[Start of Attachment]

(** With a free position no entry is displaced past it. *)
Lemma RH_free f z q pos :
  periodic f -> RH f -> f q = None -> f z = Some pos -> dist n pos z < (z - q) mod n.
Proof.
  intros P HR Hq Hz. pose proof (Z.mod_pos_bound (z - q) n Hn).
  destruct (Z.lt_ge_cases (dist n pos z) ((z - q) mod n)) as [|Hle]; [done|].
  destruct (RH_run f z pos ((z - q) mod n) HR Hz) as (p' & E & _); [lia|].
  rewrite (periodic_eq f _ q P) in E; [congruence|].
  rewrite Zminus_mod_idemp_r. f_equal. lia.
Qed.

(** From a home position, the entries up to the place of [pos] are displaced at
    least as much as the probe. *)
Lemma RH_probe f z pos k :
  periodic f -> RH f -> f z = Some pos -> 0 <= k <= dist n pos z ->
  exists pos', f (hash pos + k) = Some pos' /\ k <= dist n pos' (hash pos + k).
Proof.
  intros P HR Hz Hk.
  destruct (RH_run f z pos (dist n pos z - k) HR Hz) as (p' & E & D); [lia|].
  assert ((z - (dist n pos z - k)) mod n = (hash pos + k) mod n) as Em.
  { unfold dist. replace (z - ((z - hash pos) mod n - k)) with (z + k - (z - hash pos) mod n) by lia.
    rewrite Zminus_mod_idemp_r. f_equal. lia. }
  exists p'. rewrite <- (periodic_eq f _ _ P Em). split; [done|].
  rewrite <- dist_mod, <- Em, dist_mod. lia.
Qed.

(** *** Removal *)

(** [f] without the entry at [p], the [m] entries after it moved back. *)
Definition shift_back p m f z : option Pos :=
  let off := (z - p) mod n in
  if off <? m then f (z + 1) else if off =? m then None else f z.

Lemma RH_shift_back f p m e :
  periodic f -> RH f -> 0 <= m < n - 1 -> f p = Some e ->
  (forall j, 1 <= j <= m -> exists pj, f (p + j) = Some pj /\ 0 < dist n pj (p + j)) ->
  (forall pos, f (p + m + 1) = Some pos -> dist n pos (p + m + 1) = 0) ->
  RH (shift_back p m f).
Proof.
  intros P HR Hm Hp Hrun Hstop z pos Hz Hd. unfold shift_back in Hz.
  assert ((z - 1 - p) mod n = if (z - p) mod n =? 0 then n - 1 else (z - p) mod n - 1) as Eo.
  { pose proof (Z.mod_pos_bound (z - p) n Hn).
    destruct (Z.eqb_spec ((z - p) mod n) 0) as [E0|].
    - replace (z - 1 - p) with (z - p + n - 1 + (-1) * n) by lia.
      rewrite Z.mod_add by lia. replace (z - p + n - 1) with (z - p + (n - 1)) by lia.
      rewrite mod_shift; lia.
    - replace (z - 1 - p) with (z - p + -1) by lia. rewrite mod_shift; lia. }
  unfold shift_back. rewrite Eo. clear Eo.
  assert (forall off, (z - p) mod n = off -> f z = f (p + off)) as Ez.
  { intros off <-. apply periodic_eq; [done|]. rewrite Zplus_mod_idemp_r. f_equal. lia. }
  pose proof (Z.mod_pos_bound (z - p) n Hn) as Hoff.
  destruct (Z.ltb_spec ((z - p) mod n) m) as [Hlt|Hge].
  - assert (dist n pos (z + 1) = dist n pos z + 1) as D1.
    { (* an entry of the run has a positive displacement *)
      destruct (Hrun ((z - p) mod n + 1)) as (pj & Ej & Dj); [lia|].
      pose proof (mod_offset p z 1) as Em.
      rewrite (periodic_eq f _ _ P Em) in Hz. simplify_eq.
      rewrite <- dist_mod, <- Em, dist_mod in Dj.
      pose proof (dist_sub pos (z + 1) 1) as Hs. replace (z + 1 - 1) with z in Hs by lia. lia. }
    destruct (HR (z + 1) pos Hz) as (p' & E' & D'); [lia|].
    replace (z + 1 - 1) with z in * by lia.
    destruct (Z.eqb_spec ((z - p) mod n) 0) as [E0|N0].
    + rewrite (proj2 (Z.ltb_ge _ _)), (proj2 (Z.eqb_neq _ _)) by lia.
      destruct (HR z p' E') as (p'' & E'' & D''); [lia|]. exists p''. split; [done|lia].
    + rewrite (proj2 (Z.ltb_lt _ _)) by lia. replace (z - 1 + 1) with z by lia.
      exists p'. split; [done|].
      pose proof (dist_sub p' z 1). lia.
  - destruct (Z.eqb_spec ((z - p) mod n) m) as [|Hne]; [done|].
    rewrite (proj2 (Z.eqb_neq _ 0)) by lia.
    destruct (Z.eqb_spec ((z - p) mod n) (m + 1)) as [E1|N1].
    { exfalso. assert (f (p + m + 1) = Some pos) as Hs
        by (rewrite <- Z.add_assoc, <- (Ez (m + 1) E1); done).
      apply Hstop in Hs. rewrite <- (dist_mod _ z) in Hd.
      replace (z mod n) with ((p + m + 1) mod n) in Hd; [rewrite dist_mod in Hd; lia|].
      replace (p + m + 1) with (p + (m + 1)) by lia.
      rewrite <- E1, Zplus_mod_idemp_r. f_equal. lia. }
    rewrite (proj2 (Z.ltb_ge _ _)), (proj2 (Z.eqb_neq _ _)) by lia.
    by apply HR.
Qed.

(** No position holds an entry that is displaced more than the one before. *)
Definition dominated f g : Prop := forall z pos, f z = Some pos ->
  exists pos', g z = Some pos' /\ dist n pos z <= dist n pos' z.

Lemma shift_back_dominated f p m :
  periodic f -> RH f ->
  (forall j, 1 <= j <= m -> exists pj, f (p + j) = Some pj /\ 0 < dist n pj (p + j)) ->
  dominated (shift_back p m f) f.
Proof.
  intros P HR Hrun z pos Hz. unfold shift_back in Hz.
  pose proof (Z.mod_pos_bound (z - p) n Hn).
  destruct (Z.ltb_spec ((z - p) mod n) m) as [Hlt|Hge].
  - destruct (Hrun ((z - p) mod n + 1)) as (pj & Ej & Dj); [lia|].
    pose proof (mod_offset p z 1) as Em. rewrite <- (periodic_eq f _ _ P Em) in Ej.
    assert (pj = pos) as -> by congruence. rewrite <- dist_mod, <- Em, dist_mod in Dj.
    destruct (HR (z + 1) pos Ej Dj) as (p' & E' & D').
    pose proof (dist_sub pos (z + 1) 1) as Hs. replace (z + 1 - 1) with z in * by lia.
    exists p'. split; [done|lia].
  - destruct (Z.eqb_spec ((z - p) mod n) m); [done|]. eauto with lia.
Qed.

(** Unless every entry is displaced, in which case there is none. *)
Lemma RH_ideal f q :
  periodic f -> RH f -> f q = None ->
  (forall z pos, f z = Some pos -> dist n pos z <> 0) -> forall z, f z = None.
Proof.
  intros P HR Hq Hd z. destruct (f z) as [pos|] eqn:Ez; [|done]. exfalso.
  assert (forall j, 0 <= j -> exists pos, f (z - j) = Some pos) as Hall.
  { apply natlike_ind; [rewrite Z.sub_0_r; eauto|].
    intros j Hj (pj & Ej). pose proof (dist_range pj (z - j)). specialize (Hd _ _ Ej).
    destruct (HR _ _ Ej) as (p' & E' & _); [lia|].
    exists p'. by replace (z - Z.succ j) with (z - j - 1) by lia. }
  pose proof (Z.mod_pos_bound (z - q) n Hn) as Hm.
  destruct (Hall ((z - q) mod n)) as (p' & E'); [lia|].
  rewrite (periodic_eq f _ q P) in E'; [congruence|].
  rewrite Zminus_mod_idemp_r. f_equal. lia.
Qed.

(** *** Insertion *)

(** [f] with [e] at [p], the [m] entries from [p] on moved forward. *)
Definition shift_forward p m (e : Pos) f z : option Pos :=
  let off := (z - p) mod n in
  if off =? 0 then Some e else if off <=? m then f (z - 1) else f z.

[End of Attachment]

Retype the listing above word for word.

TASK SOLUTION:
(** With a free position no entry is displaced past it. *)
Lemma RH_free f z q pos :
  periodic f -> RH f -> f q = None -> f z = Some pos -> dist n pos z < (z - q) mod n.
Proof.
  intros P HR Hq Hz. pose proof (Z.mod_pos_bound (z - q) n Hn).
  destruct (Z.lt_ge_cases (dist n pos z) ((z - q) mod n)) as [|Hle]; [done|].
  destruct (RH_run f z pos ((z - q) mod n) HR Hz) as (p' & E & _); [lia|].
  rewrite (periodic_eq f _ q P) in E; [congruence|].
  rewrite Zminus_mod_idemp_r. f_equal. lia.
Qed.

(** From a home position, the entries up to the place of [pos] are displaced at
    least as much as the probe. *)
Lemma RH_probe f z pos k :
  periodic f -> RH f -> f z = Some pos -> 0 <= k <= dist n pos z ->
  exists pos', f (hash pos + k) = Some pos' /\ k <= dist n pos' (hash pos + k).
Proof.
  intros P HR Hz Hk.
  destruct (RH_run f z pos (dist n pos z - k) HR Hz) as (p' & E & D); [lia|].
  assert ((z - (dist n pos z - k)) mod n = (hash pos + k) mod n) as Em.
  { unfold dist. replace (z - ((z - hash pos) mod n - k)) with (z + k - (z - hash pos) mod n) by lia.
    rewrite Zminus_mod_idemp_r. f_equal. lia. }
  exists p'. rewrite <- (periodic_eq f _ _ P Em). split; [done|].
  rewrite <- dist_mod, <- Em, dist_mod. lia.
Qed.

(** *** Removal *)

(** [f] without the entry at [p], the [m] entries after it moved back. *)
Definition shift_back p m f z : option Pos :=
  let off := (z - p) mod n in
  if off <? m then f (z + 1) else if off =? m then None else f z.

Lemma RH_shift_back f p m e :
  periodic f -> RH f -> 0 <= m < n - 1 -> f p = Some e ->
  (forall j, 1 <= j <= m -> exists pj, f (p + j) = Some pj /\ 0 < dist n pj (p + j)) ->
  (forall pos, f (p + m + 1) = Some pos -> dist n pos (p + m + 1) = 0) ->
  RH (shift_back p m f).
Proof.
  intros P HR Hm Hp Hrun Hstop z pos Hz Hd. unfold shift_back in Hz.
  assert ((z - 1 - p) mod n = if (z - p) mod n =? 0 then n - 1 else (z - p) mod n - 1) as Eo.
  { pose proof (Z.mod_pos_bound (z - p) n Hn).
    destruct (Z.eqb_spec ((z - p) mod n) 0) as [E0|].
    - replace (z - 1 - p) with (z - p + n - 1 + (-1) * n) by lia.
      rewrite Z.mod_add by lia. replace (z - p + n - 1) with (z - p + (n - 1)) by lia.
      rewrite mod_shift; lia.
    - replace (z - 1 - p) with (z - p + -1) by lia. rewrite mod_shift; lia. }
  unfold shift_back. rewrite Eo. clear Eo.
  assert (forall off, (z - p) mod n = off -> f z = f (p + off)) as Ez.
  { intros off <-. apply periodic_eq; [done|]. rewrite Zplus_mod_idemp_r. f_equal. lia. }
  pose proof (Z.mod_pos_bound (z - p) n Hn) as Hoff.
  destruct (Z.ltb_spec ((z - p) mod n) m) as [Hlt|Hge].
  - assert (dist n pos (z + 1) = dist n pos z + 1) as D1.
    { (* an entry of the run has a positive displacement *)
      destruct (Hrun ((z - p) mod n + 1)) as (pj & Ej & Dj); [lia|].
      pose proof (mod_offset p z 1) as Em.
      rewrite (periodic_eq f _ _ P Em) in Hz. simplify_eq.
      rewrite <- dist_mod, <- Em, dist_mod in Dj.
      pose proof (dist_sub pos (z + 1) 1) as Hs. replace (z + 1 - 1) with z in Hs by lia. lia. }
    destruct (HR (z + 1) pos Hz) as (p' & E' & D'); [lia|].
    replace (z + 1 - 1) with z in * by lia.
    destruct (Z.eqb_spec ((z - p) mod n) 0) as [E0|N0].
    + rewrite (proj2 (Z.ltb_ge _ _)), (proj2 (Z.eqb_neq _ _)) by lia.
      destruct (HR z p' E') as (p'' & E'' & D''); [lia|]. exists p''. split; [done|lia].
    + rewrite (proj2 (Z.ltb_lt _ _)) by lia. replace (z - 1 + 1) with z by lia.
      exists p'. split; [done|].
      pose proof (dist_sub p' z 1). lia.
  - destruct (Z.eqb_spec ((z - p) mod n) m) as [|Hne]; [done|].
    rewrite (proj2 (Z.eqb_neq _ 0)) by lia.
    destruct (Z.eqb_spec ((z - p) mod n) (m + 1)) as [E1|N1].
    { exfalso. assert (f (p + m + 1) = Some pos) as Hs
        by (rewrite <- Z.add_assoc, <- (Ez (m + 1) E1); done).
      apply Hstop in Hs. rewrite <- (dist_mod _ z) in Hd.
      replace (z mod n) with ((p + m + 1) mod n) in Hd; [rewrite dist_mod in Hd; lia|].
      replace (p + m + 1) with (p + (m + 1)) by lia.
      rewrite <- E1, Zplus_mod_idemp_r. f_equal. lia. }
    rewrite (proj2 (Z.ltb_ge _ _)), (proj2 (Z.eqb_neq _ _)) by lia.
    by apply HR.
Qed.

(** No position holds an entry that is displaced more than the one before. *)
Definition dominated f g : Prop := forall z pos, f z = Some pos ->
  exists pos', g z = Some pos' /\ dist n pos z <= dist n pos' z.

Lemma shift_back_dominated f p m :
  periodic f -> RH f ->
  (forall j, 1 <= j <= m -> exists pj, f (p + j) = Some pj /\ 0 < dist n pj (p + j)) ->
  dominated (shift_back p m f) f.
Proof.
  intros P HR Hrun z pos Hz. unfold shift_back in Hz.
  pose proof (Z.mod_pos_bound (z - p) n Hn).
  destruct (Z.ltb_spec ((z - p) mod n) m) as [Hlt|Hge].
  - destruct (Hrun ((z - p) mod n + 1)) as (pj & Ej & Dj); [lia|].
    pose proof (mod_offset p z 1) as Em. rewrite <- (periodic_eq f _ _ P Em) in Ej.
    assert (pj = pos) as -> by congruence. rewrite <- dist_mod, <- Em, dist_mod in Dj.
    destruct (HR (z + 1) pos Ej Dj) as (p' & E' & D').
    pose proof (dist_sub pos (z + 1) 1) as Hs. replace (z + 1 - 1) with z in * by lia.
    exists p'. split; [done|lia].
  - destruct (Z.eqb_spec ((z - p) mod n) m); [done|]. eauto with lia.
Qed.

(** Unless every entry is displaced, in which case there is none. *)
Lemma RH_ideal f q :
  periodic f -> RH f -> f q = None ->
  (forall z pos, f z = Some pos -> dist n pos z <> 0) -> forall z, f z = None.
Proof.
  intros P HR Hq Hd z. destruct (f z) as [pos|] eqn:Ez; [|done]. exfalso.
  assert (forall j, 0 <= j -> exists pos, f (z - j) = Some pos) as Hall.
  { apply natlike_ind; [rewrite Z.sub_0_r; eauto|].
    intros j Hj (pj & Ej). pose proof (dist_range pj (z - j)). specialize (Hd _ _ Ej).
    destruct (HR _ _ Ej) as (p' & E' & _); [lia|].
    exists p'. by replace (z - Z.succ j) with (z - j - 1) by lia. }
  pose proof (Z.mod_pos_bound (z - q) n Hn) as Hm.
  destruct (Hall ((z - q) mod n)) as (p' & E'); [lia|].
  rewrite (periodic_eq f _ q P) in E'; [congruence|].
  rewrite Zminus_mod_idemp_r. f_equal. lia.
Qed.

(** *** Insertion *)

(** [f] with [e] at [p], the [m] entries from [p] on moved forward. *)
Definition shift_forward p m (e : Pos) f z : option Pos :=
  let off := (z - p) mod n in
  if off =? 0 then Some e else if off <=? m then f (z - 1) else f z.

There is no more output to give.